Playing it by ear
This article was originally written and submitted as part of a Canada 150 Project, the Innovation Storybook, to crowdsource stories of Canadian innovation with partners across Canada. The content has since been migrated to Ingenium’s Channel, a digital hub featuring curated content related to science, technology and innovation.
Molly Gatt
Algonquin College Journalism Program
Alexander Graham Bell was interested in both speech and hearing, a pursuit which was likely spurred by the fact that both his mother and wife suffered from hearing loss. Bell first worked with his father, who was a speech therapist, and then took a position in Boston teaching deaf children to speak. One of his methods was to hold a balloon to the chest of his patients so they could hear sound. It was these experiments that led to the invention of the telephone, which was a product of his work with the deaf. With the help of his assistant, engineer Thomas Watson, Bell made the first phone call on March 10, 1876.
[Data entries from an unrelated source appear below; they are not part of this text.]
(** C1. [applyMigration] sends the migration body and the ledger row
    inside one transaction.  When it returns nil, the committed store is
    the old one changed by the body and then by the ledger row, and the
    transaction was committed.  When it returns an error, the committed
    store is the old one: a failed body is followed by a rollback and no
    ledger row is ever sent for it; a failed ledger insert is followed by
    a rollback; a failed commit or begin persists nothing either.  The
    call never panics and leaves no transaction open. *)
Theorem applyMigration_atomic (m : Migration) (w : World) :
  match applyMigration m w with
  | (Return None, w') =>
      exists (t : nat) (st1 : Store),
        exec_stmt (RawSQL (SQL m)) (db w) = inr st1
        /\ exec_stmt (InsertLedger (Version m) (Description m) t) st1 = inr (db w')
        /\ events_since w w' =
             [EvBegin; EvTxExec (RawSQL (SQL m));
              EvTxExec (InsertLedger (Version m) (Description m) t); EvCommit]
        /\ open_tx w' = open_tx w
  | (Return (Some err), w') =>
      db w' = db w
      /\ open_tx w' = open_tx w
      /\ (events_since w w' = [EvBegin]
          \/ events_since w w' = [EvBegin; EvTxExec (RawSQL (SQL m)); EvRollback]
          \/ (exists t : nat,
                events_since w w' =
                  [EvBegin; EvTxExec (RawSQL (SQL m));
                   EvTxExec (InsertLedger (Version m) (Description m) t); EvRollback])
          \/ (exists t : nat,
                events_since w w' =
                  [EvBegin; EvTxExec (RawSQL (SQL m));
                   EvTxExec (InsertLedger (Version m) (Description m) t); EvCommit]))
  | (Panic _, _) => False
  end.
Proof.
  pose proof (applyMigration_cases m w) as H.
  destruct (applyMigration m w) as [[[err|]|p] w']; auto.
  - destruct H as (Hd & Ho & _ & Hl). repeat split; auto.
    destruct Hl as [Hl|[Hl|[[t Hl]|[t Hl]]]].
    + left. by apply events_since_app.
    + right; left. by apply events_since_app.
    + right; right; left. exists t. by apply events_since_app.
    + right; right; right. exists t. by apply events_since_app.
  - destruct H as (t & st1 & H1 & H2 & Hl & Ho & _).
    exists t, st1. repeat split; auto. by apply events_since_app.
Qed.
(** * testdeck/runner: the dependency bridge of [deps.go]

    A shallow embedding of [src/runner/deps.go] and the properties of its
    pattern cache ([MatchString]), its corpus check ([CheckCorpus]) and its
    action logger ([testLog], [StartTestLog], [StopTestLog]).

    Conventions.
    - A Go [string] is a Rocq [string]; the bytes a [bufio.Writer] holds are
      a [list ascii].
    - A Go call that can panic returns an [outcome]: [Returns v] or [Panics].
    - Package-level variables ([matchPat], [matchRe], [log]) are fields of an
      explicit state that every operation takes and gives back.
    - Packages of the Go library ([regexp], [reflect], [bufio], [io]) are not
      part of the repository.  [regexp] and [reflect] are taken as
      parameters; [bufio.Writer] is modelled after its documented behaviour
      (a 4096-byte buffer, a sticky error, a flush when the buffer is full). *)

From Stdlib Require Import Ascii String.
From stdpp Require Import base option list strings gmap.

Local Open Scope string_scope.
Local Open Scope nat_scope.
Local Open Scope list_scope.

(** ** Outcomes of calls that may panic *)

Inductive outcome (A : Type) : Type :=
  | Returns (a : A)
  | Panics.
Arguments Returns {A} a.
Arguments Panics {A}.

#[global] Instance outcome_ret : MRet outcome := λ A a, Returns a.
#[global] Instance outcome_bind : MBind outcome := λ A B f m,
  match m with
  | Returns a => f a
  | Panics => Panics
  end.

Definition returned {A} (m : outcome A) : Prop := ∃ a, m = Returns a.

(** ** [strings.Contains] *)

(** [strings.Contains(s, substr)]: [substr] occurs somewhere within [s]. *)
Fixpoint Contains (s substr : string) : bool :=
  String.prefix substr s ||
  match s with
  | EmptyString => false
  | String _ s' => Contains s' substr
  end.

Definition LF : ascii := "010"%char.
Definition SP : ascii := " "%char.

(** The Go literal ["\n"]. *)
Definition newline : string := String LF EmptyString.
(** * cryptocanon: the reference annotator, the quote-share flow and the
      reader preferences, embedded from the TypeScript sources.

    Sources embedded here:
    - [src/components/ui/tabs/HomeTab.tsx] (the version with quote sharing):
      [handleSelection], [resetQuoteSelection], [handleQuoteShare],
      [renderContentWithReferences], the font-size preference;
    - the quote-share page ([sanitizeQuote] over a query parameter that is
      absent, a string or an array of strings);
    - the OpenGraph quote image route ([sanitizeQuote] over a string or null).

    JavaScript strings are sequences of UTF-16 code units; they are modelled
    as lists of code units, a code unit being a number of type [N]. *)

From Stdlib Require Import Ascii String NArith QArith.
From Stdlib Require DecimalFacts DecimalN.
From stdpp Require Import gmap strings list fin_maps.
Local Open Scope N_scope.
Local Open Scope nat_scope.

(** ** JavaScript strings *)

Module JS.

Definition code_unit := N.
Abbreviation jsstring := (list N).

(** An ASCII literal of the source, as code units. *)
Definition lit (s : string) : jsstring :=
  map N_of_ascii (list_ascii_of_string s).

(** Truthiness of a string: the empty string is the only falsy one. *)
Definition truthy (s : jsstring) : bool :=
  match s with [] => false | _ => true end.

(** [s.slice(a, b)] for non-negative indices: both ends are clamped to the
    length and an inverted range is empty; [s.slice(a)] is [drop a s]. *)
Definition slice (s : jsstring) (a b : nat) : jsstring := take (b - a) (drop a s).

(** Errors of the run time and completions of a call: it returns
    normally or throws. *)
Inductive error := URIError | TypeError | HostError.

Inductive completion (A : Type) :=
| Normal (a : A)
| Throw (e : error).
Arguments Normal {A} a.
Arguments Throw {A} e.

(** *** White space: the class [\s] of regular expressions, which is also
    the set [String.prototype.trim] strips (WhiteSpace and LineTerminator of
    ECMA-262). *)
Definition is_space (c : N) : bool :=
  ((9 <=? c) && (c <=? 13) || (c =? 32) || (c =? 160) || (c =? 5760)
   || (8192 <=? c) && (c <=? 8202) || (c =? 8232) || (c =? 8233)
   || (c =? 8239) || (c =? 8287) || (c =? 12288) || (c =? 65279))%N.

Definition SPACE : N := 32%N.

(** [s.replace(/\s+/g, " ")]: every maximal run of white space becomes one
    space. [in_run] tells that the previous code unit was white space, whose
    run has already been replaced. *)
Fixpoint replace_runs (in_run : bool) (s : jsstring) : jsstring :=
  match s with
  | [] => []
  | c :: r =>
      if is_space c
      then (if in_run then replace_runs true r else SPACE :: replace_runs true r)
      else c :: replace_runs false r
  end.

Definition replace_ws (s : jsstring) : jsstring := replace_runs false s.

Fixpoint trimStart (s : jsstring) : jsstring :=
  match s with
  | [] => []
  | c :: r => if is_space c then trimStart r else s
  end.

Definition trimEnd (s : jsstring) : jsstring := reverse (trimStart (reverse s)).

Definition trim (s : jsstring) : jsstring := trimEnd (trimStart s).

(** The expression [x.replace(/\s+/g, " ").trim()] of the three sources. *)
Definition normalize_ws (s : jsstring) : jsstring := trim (replace_ws s).

End JS.
Export JS.

(** ** The built-in functions of the run time that the sources call
    (ECMA-262 and the URL standard), on code units. *)

Module ES.

Definition prepend (pre : jsstring) (k : completion jsstring) : completion jsstring :=
  match k with
  | Normal t => Normal (pre ++ t)
  | Throw e => Throw e
  end.

Definition PERCENT : N := 37%N.

Definition hexval (c : N) : option N :=
  (if (48 <=? c) && (c <=? 57) then Some (c - 48)
   else if (65 <=? c) && (c <=? 70) then Some (c - 55)
   else if (97 <=? c) && (c <=? 102) then Some (c - 87)
   else None)%N.

(** ParseHexOctet at the head of [s]: two hexadecimal digits. *)
Definition ParseHexOctet (s : jsstring) : option N :=
  match s with
  | h :: l :: _ =>
      match hexval h, hexval l with
      | Some a, Some b => Some (16 * a + b)%N
      | _, _ => None
      end
  | _ => None
  end.

(** Number of leading 1 bits of an octet. *)
Definition leading_ones (B : N) : nat :=
  if (B <? 128)%N then 0 else if (B <? 192)%N then 1
  else if (B <? 224)%N then 2 else if (B <? 240)%N then 3
  else if (B <? 248)%N then 4 else 5.

(** The [n] escapes [%XX] that continue a multi-octet sequence. *)
Fixpoint continuation_octets (n : nat) (s : jsstring) : option (list N) :=
  match n with
  | O => Some []
  | S n' =>
      match s with
      | c :: r =>
          if (c =? PERCENT)%N then
            match ParseHexOctet r with
            | Some b =>
                match continuation_octets n' (drop 2 r) with
                | Some bs => Some (b :: bs)
                | None => None
                end
            | None => None
            end
          else None
      | [] => None
      end
  end.

Definition is_continuation (b : N) : bool := ((128 <=? b) && (b <=? 191))%N.
Definition is_lead_surrogate (c : N) : bool := ((55296 <=? c) && (c <=? 56319))%N.
Definition is_trail_surrogate (c : N) : bool := ((56320 <=? c) && (c <=? 57343))%N.
Definition is_surrogate (c : N) : bool := ((55296 <=? c) && (c <=? 57343))%N.

(** The code point of a well-formed UTF-8 sequence of two to four octets:
    continuation octets in 80..BF, no overlong form, no surrogate, at most
    U+10FFFF. *)
Definition utf8_code_point (octets : list N) : option N :=
  (match octets with
   | [b0; b1] =>
       let v := (b0 - 192) * 64 + (b1 - 128) in
       if is_continuation b1 && (128 <=? v) then Some v else None
   | [b0; b1; b2] =>
       let v := (b0 - 224) * 4096 + (b1 - 128) * 64 + (b2 - 128) in
       if is_continuation b1 && is_continuation b2 && (2048 <=? v)
          && negb (is_surrogate v)
       then Some v else None
   | [b0; b1; b2; b3] =>
       let v := (b0 - 240) * 262144 + (b1 - 128) * 4096 + (b2 - 128) * 64
                + (b3 - 128) in
       if is_continuation b1 && is_continuation b2 && is_continuation b3
          && (65536 <=? v) && (v <=? 1114111)
       then Some v else None
   | _ => None
   end)%N.

Definition UTF16EncodeCodePoint (cp : N) : jsstring :=
  (if cp <=? 65535 then [cp]
   else [(cp - 65536) / 1024 + 55296; (cp - 65536) mod 1024 + 56320])%N.

(** Decode of ECMA-262 with an empty set of preserved escapes. [skip] is
    the number of code units of the current escape still to step over (the
    [k := k + 2] of the standard). *)
Fixpoint Decode (skip : nat) (s : jsstring) : completion jsstring :=
  match s with
  | [] => Normal []
  | c :: r =>
      match skip with
      | S k => Decode k r
      | O =>
          if (c =? PERCENT)%N then
            match ParseHexOctet r with
            | None => Throw URIError
            | Some B =>
                match leading_ones B with
                | 0 => prepend [B] (Decode 2 r)
                | 1 => Throw URIError
                | S (S _ as n') =>
                    if 3 <? n' then Throw URIError
                    else
                      match continuation_octets n' (drop 2 r) with
                      | None => Throw URIError
                      | Some bs =>
                          match utf8_code_point (B :: bs) with
                          | None => Throw URIError
                          | Some V =>
                              prepend (UTF16EncodeCodePoint V)
                                      (Decode (2 + 3 * n') r)
                          end
                      end
                end
            end
          else prepend [c] (Decode 0 r)
      end
  end.

Definition decodeURIComponent (s : jsstring) : completion jsstring := Decode 0 s.

(** ToString of [undefined], and of a value that is a string or undefined. *)
Definition ToString_opt (v : option jsstring) : jsstring :=
  match v with
  | Some s => s
  | None => lit "undefined"
  end.

(** *** [encodeURIComponent] (Encode of ECMA-262) *)

Definition utf8_encode (cp : N) : list N :=
  (if cp <? 128 then [cp]
   else if cp <? 2048 then [192 + cp / 64; 128 + cp mod 64]
   else if cp <? 65536
   then [224 + cp / 4096; 128 + (cp / 64) mod 64; 128 + cp mod 64]
   else [240 + cp / 262144; 128 + (cp / 4096) mod 64;
         128 + (cp / 64) mod 64; 128 + cp mod 64])%N.

Definition hexdigit (v : N) : N := (if v <? 10 then 48 + v else 55 + v)%N.

Definition percent_octet (b : N) : jsstring :=
  [PERCENT; hexdigit (b / 16); hexdigit (b mod 16)].

Definition percent_encode (cp : N) : jsstring :=
  concat (map percent_octet (utf8_encode cp)).

Definition is_alnum (c : N) : bool :=
  ((48 <=? c) && (c <=? 57) || (65 <=? c) && (c <=? 90)
   || (97 <=? c) && (c <=? 122))%N.

(** The unreserved set of [encodeURIComponent]: letters, digits and
    [-_.!~*'()]. *)
Definition uriUnreserved (c : N) : bool :=
  is_alnum c || existsb (N.eqb c) (lit "-_.!~*'()").

Definition surrogate_pair (hi lo : N) : N :=
  ((hi - 55296) * 1024 + (lo - 56320) + 65536)%N.

Fixpoint Encode (unreserved : N -> bool) (s : jsstring) : completion jsstring :=
  match s with
  | [] => Normal []
  | c :: r =>
      if unreserved c then prepend [c] (Encode unreserved r)
      else if is_lead_surrogate c then
        match r with
        | c2 :: r2 =>
            if is_trail_surrogate c2
            then prepend (percent_encode (surrogate_pair c c2)) (Encode unreserved r2)
            else Throw URIError
        | [] => Throw URIError
        end
      else if is_trail_surrogate c then Throw URIError
      else prepend (percent_encode c) (Encode unreserved r)
  end.

Definition encodeURIComponent (s : jsstring) : completion jsstring :=
  Encode uriUnreserved s.

(** *** [URL] and [URLSearchParams] (URL standard) *)

(** The application/x-www-form-urlencoded serializer on one string: letters,
    digits and [*-._] stay, a space becomes [+], everything else is the
    percent-encoded UTF-8 of its code point; an unpaired surrogate is
    first replaced by U+FFFD. *)
Definition form_safe (c : N) : bool :=
  is_alnum c || existsb (N.eqb c) (lit "*-._").

Fixpoint form_urlencode (s : jsstring) : jsstring :=
  match s with
  | [] => []
  | c :: r =>
      if form_safe c then c :: form_urlencode r
      else if (c =? 32)%N then 43%N :: form_urlencode r
      else if is_lead_surrogate c then
        match r with
        | c2 :: r2 =>
            if is_trail_surrogate c2
            then percent_encode (surrogate_pair c c2) ++ form_urlencode r2
            else percent_encode 65533 ++ form_urlencode r
        | [] => percent_encode 65533
        end
      else if is_trail_surrogate c then percent_encode 65533 ++ form_urlencode r
      else percent_encode c ++ form_urlencode r
  end.

Fixpoint form_serialize (params : list (jsstring * jsstring)) : jsstring :=
  match params with
  | [] => []
  | [(n, v)] => form_urlencode n ++ lit "=" ++ form_urlencode v
  | (n, v) :: rest =>
      form_urlencode n ++ lit "=" ++ form_urlencode v ++ lit "&" ++ form_serialize rest
  end.

(** A URL without fragment: what precedes the query, and the list of
    [searchParams]. *)
Record URL := {
  url_base : jsstring;
  url_params : list (jsstring * jsstring)
}.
Born in Scotland in 1847, Bell moved with his parents to Brantford, Ontario in 1870. He worked in several fields, such as eugenics, aeronautics, and hydrofoils to name a few, and was always looking for new projects and interests. Bell created other electronic gadgets such as the metal detector and the photophone, which would later be called a radiophone, but he continued working with the deaf even after becoming a famous inventor. He also worked with Helen Keller, who went deaf and blind as a result of a fever, and later became a well-known activist. Keller was grateful to Bell for his focus on educating the deaf and for helping her make the most of her life despite her condition.
Bell died in 1922 at the age of 75 in Nova Scotia. He was inducted into the Canadian Science and Engineering Hall of Fame in 1992.
Transcript
Plucked from the Smithsonian archives, the liberated recording features Bell, through must and static, saying "Hear my voice, Alexander Graham Bell."